Of course, what also helps sell this book is Pugh’s realistic sensibilities when it comes to the art. While a good part of the world building is rather futuristic, it’s not that far from the mark. After all, the billionaire class get want they want, and what they want is often high-tech, high-end design and impossible to afford for most. And so we get a backdrop of opulence and opportunity. Opportunity for Pugh to include several standout visual gags that aren’t too far from the truth. Just check out the depiction of a 2020 billionaire-sponsored rocket launch that many will immediately recognise from the recent adventures into orbit by Jeff Bezos. Or, the extravagant Canto-Loop complex that’s interiors are all sleek, smooth, streamlined luxury enveloped in a ridiculously conceived exterior. 

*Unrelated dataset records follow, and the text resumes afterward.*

Lemma alloc_inv : fs_inv sb ds (alloc_view sb b v).
Proof.
  pose proof size_pos as Hsz. destruct (BBLOCK_facts sb ds _ b (fi_geo _ _ _ Hinv) ltac:(lia)).
  split; [apply Hinv| |].
  - rewrite alloc_mem by lia. apply Hinv.
  - intros c Hc. rewrite alloc_used by lia. rewrite (fi_meta _ _ _ Hinv) by done.
    by rewrite orb_true_r.
Qed.

Lemma alloc_length c : length (d_mem (alloc_view sb b v) c) = Z.to_nat BSIZE.
Proof.
  unfold alloc_view. rewrite !d_put_mem. repeat case_decide; [done| |apply Hlen].
  unfold set_bit. rewrite length_put8. apply Hlen.
Qed.

Lemma alloc_calm :
  (forall c, c ∈ d_locked v -> 0 <= c < Log.sb_size sb) -> calm sb v -> calm sb (alloc_view sb b v).
Proof.
  intros Hrange [H1 H2 H3]. split; [exact H1| |exact H3]. intros c Hc.
  rewrite alloc_used by (by apply Hrange). rewrite (H2 c Hc). by rewrite orb_true_r.
Qed.
End alloc.

Lemma free_used sb ds v b c :
  fs_inv sb ds v -> (forall c, length (d_mem v c) = Z.to_nat BSIZE) ->
  0 <= b < Log.sb_size sb -> 0 <= c < Log.sb_size sb ->
  used sb (free_view sb b v) c = negb (bool_decide (c = b)) && used sb v c.
Proof.
  intros Hinv Hlen Hb Hc. unfold used, free_view. rewrite d_put_mem. case_decide as HB.
  - rewrite bit_set_clear by (apply Hlen || apply mod_range). rewrite HB.
    f_equal. f_equal. apply bool_decide_ext. split; [|by intros ->]. intros Hm.
    by apply (bitmap_inj sb ds v).
  - rewrite bool_decide_eq_false_2; [done|]. by intros ->.
Qed.

Lemma readsb_run s v sb ds :
  f_sb s = sb -> fs_inv sb ds v -> calm sb v -> frepr s v -> spare 1 v ->
  exists t', readsb 1 s = Ok tt (at_disk s t') /\ frepr (at_disk s t') v.
Proof.
  intros Hsb Hinv Hcalm Hr Hs. unfold readsb.
  pose proof (cm_super _ _ Hcalm) as Hl. pose proof (g_super _ _ _ (fi_geo _ _ _ Hinv)) as Hu.
  match goal with |- context [bind (bread 1 1) (fun bp => bind (bdata bp) (@?kk bp))] =>
    destruct (read_block_run s v 1 kk Hr Hu Hl Hs) as (i&t1&E1&Hi&R1) end.
  cbv beta in E1. rewrite E1. clear E1. mstep. rewrite (fi_super _ _ _ Hinv).
  destruct (brelse_run (at_disk s t1) (d_take i 1 v) i 1 R1) as (t2&E2&R2);
    [apply lookup_insert_eq|exact (tx_clean' s v 1 Hr Hl)|].
  exists t2. rewrite d_drop_take in R2 by done. split; [|exact R2].
  assert ((at_disk s t1) <| f_sb := sb |> = at_disk s t1) as ->; [|exact E2].
  unfold at_disk. destruct s as [sb' il pid cwd t]. cbn in Hsb. by subst.
Qed.
Lemma walk_run k n s v i ip sl q :
  0 <= k -> ready (k + 3 * Z.of_nat (length q) + 2) (S (n + length q)) s v ->
  f_inodes s !! i = Some ip -> i_dev ip = 1 -> owns sb ds v (i_addrs ip) -> d_held v = ∅ ->
  valid (sl, q) ->
  fills i (sl, q) s v (i_addrs ip)
    (bind (addr_slot i (Z.of_nat sl)) (fun a => descend a q) s) k n.
Proof.
  intros Hk Hr Hi Hdev Ho Hh Hv. set (addrs := i_addrs ip) in *.
  destruct (ds_pos _ _ _ (rd_able _ _ _ _ Hr)) as [Hds _].
  destruct (addr_slot_step (k + 3 * Z.of_nat (length q)) (n + length q) s v i ip sl (sl, q))
    as (a&t1&v1&addrs1&E1&Hr1&Ho1&Hg1&Ha1&Ha0&Hz1&Hs1); try done.
  { lia. }
  { apply Hv. }
  { split; [done|]. apply prefix_nil. }
  fold addrs in Hg1, Hz1, Hs1. rewrite (bind_Ok _ _ _ _ _ E1). cbv beta.
  destruct q as [|j q].
  { exists a, t1, v1, addrs1. split; [done|]. split; [|done].
    cbn [length] in Hr1. rewrite Nat.add_0_r in Hr1.
    by replace (k + 3 * Z.of_nat 0) with k in Hr1 by lia. }
  assert (ready (k + 3 * Z.of_nat (length (j :: q))) (n + length (j :: q))
    (with_addrs i addrs1 (at_disk s t1)) v1) as Hr1' by (by destruct Hr1).
  destruct (descend_run addrs1 sl (j :: q) [] k n _ v1 Hk ltac:(done) Hr1' Ho1)
    as (b&t2&v2&E2&Hr2&(Ho2&Hg2&Hb2&Hb0&Hz2&Hs2)).
  { by rewrite (gr_held _ _ _ _ _ _ _ Hg1). }
  { done. }
  { congruence. }
  rewrite <- Ha1 in E2. exists b, t2, v2, addrs1. split; [exact E2|]. split; [by destruct Hr2|].
  split; [done|].
  split; [exact (grown_trans sb ds ltac:(lia) _ _ _ _ _ _ _ Ho Ho1 Hg1 Hg2)|].
  do 2 (split; [done|]). cbn [app] in *.
  destruct (decide (node (d_mem v) addrs (sl, []) = 0)) as [Hhole|Hfull].
  - assert (node (d_mem v) addrs (sl, j :: q) = 0) as H0.
    { destruct (decide (node (d_mem v) addrs (sl, j :: q) = 0)) as [|Hx]; [done|].
      exfalso. by apply (node_prefix (d_mem v) addrs sl [] (j :: q)). }
    split; [|by rewrite H0]. intros _. apply Hz2.
    apply (node_behind_zero _ _ sl [] j q); [by rewrite <- Ha1; apply Hz1|].
    destruct Hv as (_&_&Hi'). by apply Forall_cons in Hi' as [? _].
  - destruct (Hs1 Hfull) as [-> ->]. split; [done|]. intros Hx. by rewrite (Hs2 Hx).
Qed.

Lemma fills_weaken i pos s v addrs r k k' n n' :
  k <= k' -> (n <= n')%nat -> fills i pos s v addrs r k' n' -> fills i pos s v addrs r k n.
Proof.
  intros Hk Hn (a&t'&v'&addrs'&E&[? Hab ?]&Hrest). exists a, t', v', addrs'. split; [done|].
  split; [|done]. split; [done| |done]. by eapply able_le.
Qed.

Lemma bmap_walk s i ip bn :
  f_inodes s !! i = Some ip -> i_dev ip = 1 -> 0 <= bn < MAXFILE ->
  bmap i bn s = bind (addr_slot i (Z.of_nat (position bn).1))
    (fun a => descend a (position bn).2) s.
Proof.
  intros Hi Hdev Hbn. unfold bmap. rewrite (geti_run s i ip) by done. rewrite Hdev.
  unfold position, MAXFILE in *. destruct (bn <? NDIRECT) eqn:E0.
  { cbn [fst snd descend]. rewrite Z2Nat.id by lia. unfold bind, ret.
    by destruct (addr_slot i bn s). }
  destruct (bn - NDIRECT <? NINDIRECT) eqn:E1; [done|].
  destruct (bn - NDIRECT - NINDIRECT <? NINDIRECT * NINDIRECT) eqn:E2; [done|].
  rewrite (proj2 (Z.ltb_lt _ _)) by lia. done.
Qed.

Lemma bmap_run k n s v i ip bn :
  0 <= k -> ready (k + 11) (n + 4) s v ->
  f_inodes s !! i = Some ip -> i_dev ip = 1 -> owns sb ds v (i_addrs ip) -> d_held v = ∅ ->
  0 <= bn < MAXFILE ->
  fills i (position bn) s v (i_addrs ip) (bmap i bn s) k n.
Proof.
  intros Hk Hr Hi Hdev Ho Hh Hbn. rewrite (bmap_walk s i ip bn) by done.
  destruct (position_valid bn Hbn) as [Hv Hlf]. destruct (position bn) as [sl q] eqn:E. cbn [fst snd].
  assert (length q <= 3)%nat as Hq.
  { destruct Hv as (H1&_&_). unfold leaf, depth in Hlf. cbn in *. lia. }
  eapply (fills_weaken _ _ _ _ _ _ k (k + 9 - 3 * Z.of_nat (length q)) n (n + 3 - length q));
    [lia|lia|].
  apply walk_run; try done; [lia|].
  replace (_ + 2) with (k + 11) by lia. by replace (S _) with (n + 4)%nat by lia.
Qed.

(** C5: [bmap] maps the blocks of a file to disk blocks of its own.  It
    returns the block at the position of [bn], filling the holes on the way
    there with fresh zeroed blocks ([fills]): every other position, every
    block of another file and the other metadata are unchanged, and nothing at
    all changes when the block is there already.  Beyond MAXFILE it panics. *)
Theorem bmap_correct k n s v i ip bn :
  0 <= k -> ready (k + 11) (n + 4) s v ->
  f_inodes s !! i = Some ip -> i_dev ip = 1 -> owns sb ds v (i_addrs ip) -> d_held v = ∅ -> 0 <= bn ->
  if bn <? MAXFILE then fills i (position bn) s v (i_addrs ip) (bmap i bn s) k n
  else bmap i bn s = Panic "bmap: out of range".
Proof.
  intros Hk Hr Hi Hdev Ho Hh Hbn. destruct (Z.ltb_spec bn MAXFILE) as [Hlt|Hge].
  { by apply bmap_run. }
  unfold bmap. rewrite (geti_run s i ip) by done.
  unfold MAXFILE, NDIRECT in *. change NINDIRECT with 128 in *.
  rewrite !(proj2 (Z.ltb_ge _ _)) by lia. done.
Qed.
End runs.

(** ** On the small file system *)
Import Ideal.

Lemma mini_has_free n : (n <= 100)%nat -> has_free mini_sb n mini_d.
Proof.
  intros Hn. exists (seqZ 66 100). split; [apply NoDup_seqZ|]. split; [by rewrite length_seqZ|].
  intros b Hb%elem_of_seqZ. split; [cbn; lia|].
  apply (mini_used 66 100); [vm_compute; reflexivity|lia].
Qed.

Lemma mini_ready k n : k <= 59 -> (n <= 100)%nat -> ready mini_sb 66 k n mini mini_d.
Proof.
  intros Hk Hn. split; [done| |apply mini_repr]. split.
  - apply mini_inv.
  - apply mini_calm.
  - intros c Hc. by destruct (mini_unlocked c).
  - intros c. apply mini_length.
  - eapply spare_le; [|exact mini_spare]. done.
  - by apply mini_has_free.
Qed.

(** The inode has no blocks yet. *)
Lemma mini_no_nodes q : valid q -> node (d_mem mini_d) (replicate 13 0) q = 0.
Proof.
  destruct q as [sl p]. intros (Hs&_&_). cbn in Hs. unfold node. cbn [fst snd].
  assert (nth sl (replicate 13 0) 0 = 0) as ->; [|by destruct p].
  by do 13 (destruct sl as [|sl]; [done|]); lia.
Qed.

Lemma mini_owns : owns mini_sb 66 mini_d (replicate 13 0).
Proof.
  split; [done| |].
  - intros q Hq Hn. by rewrite mini_no_nodes in Hn.
  - intros q q' Hq _ Hn. by rewrite mini_no_nodes in Hn.
Qed.

Lemma bmap_correct_witness :
  fills mini_sb 66 0 (position 5000) mini mini_d (replicate 13 0) (bmap 0 5000 mini) 48 96.
Proof.
  exact (bmap_correct mini_sb 66 48 96 mini mini_d 0 mini_inode 5000 ltac:(done)
    (mini_ready 59 100 ltac:(lia) ltac:(lia)) eq_refl eq_refl mini_owns eq_refl ltac:(done)).
Defined.
End Fsmap.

Navigating through the opulent excessiveness is level-headed reporter (well, someone has to be), Shelly By, and our narrator, catching us up on the way of the world since the richest people “went on permanent vacation… face down in the Caribbean,” two years previously. A voice that questions the world and recognises the rot set in back in the ‘80s with the lie we all bought into; trickle down economics. One of the few sane people in this mad-cap series and much needed to keep the story somewhat grounded in a world suffering from the collapse of the economy, but with a sliver lining as we witnesses communities coming together to save themselves. For good and for bad.

And in pursuing this story she is invited to Bel Canto Campus, the bolt hole of the deceased Rick Canto’s beneficiaries; his father and, of course, Business Dog. The aforementioned seemingly some kind of Howard Hughes type lock-in with a nurse that oozes untrustworthiness, beautifully captured by Pugh. An artist who knows the importance of physiognomy in the portrayal of characters and the deliver of the story. Indeed, the whole issue is full of such characters, both rich and poor, all creating a more diverse, and believable world. 

Billionaire Island: Cult of Dogs #1 is a richly layered debut issue that allows Russell the best platform to elaborate on his personal world-view. A world view well informed as reflected in the smart, sharp script. All the more terrifyingly brought to life by Pugh. And out now from AHOY Comics. 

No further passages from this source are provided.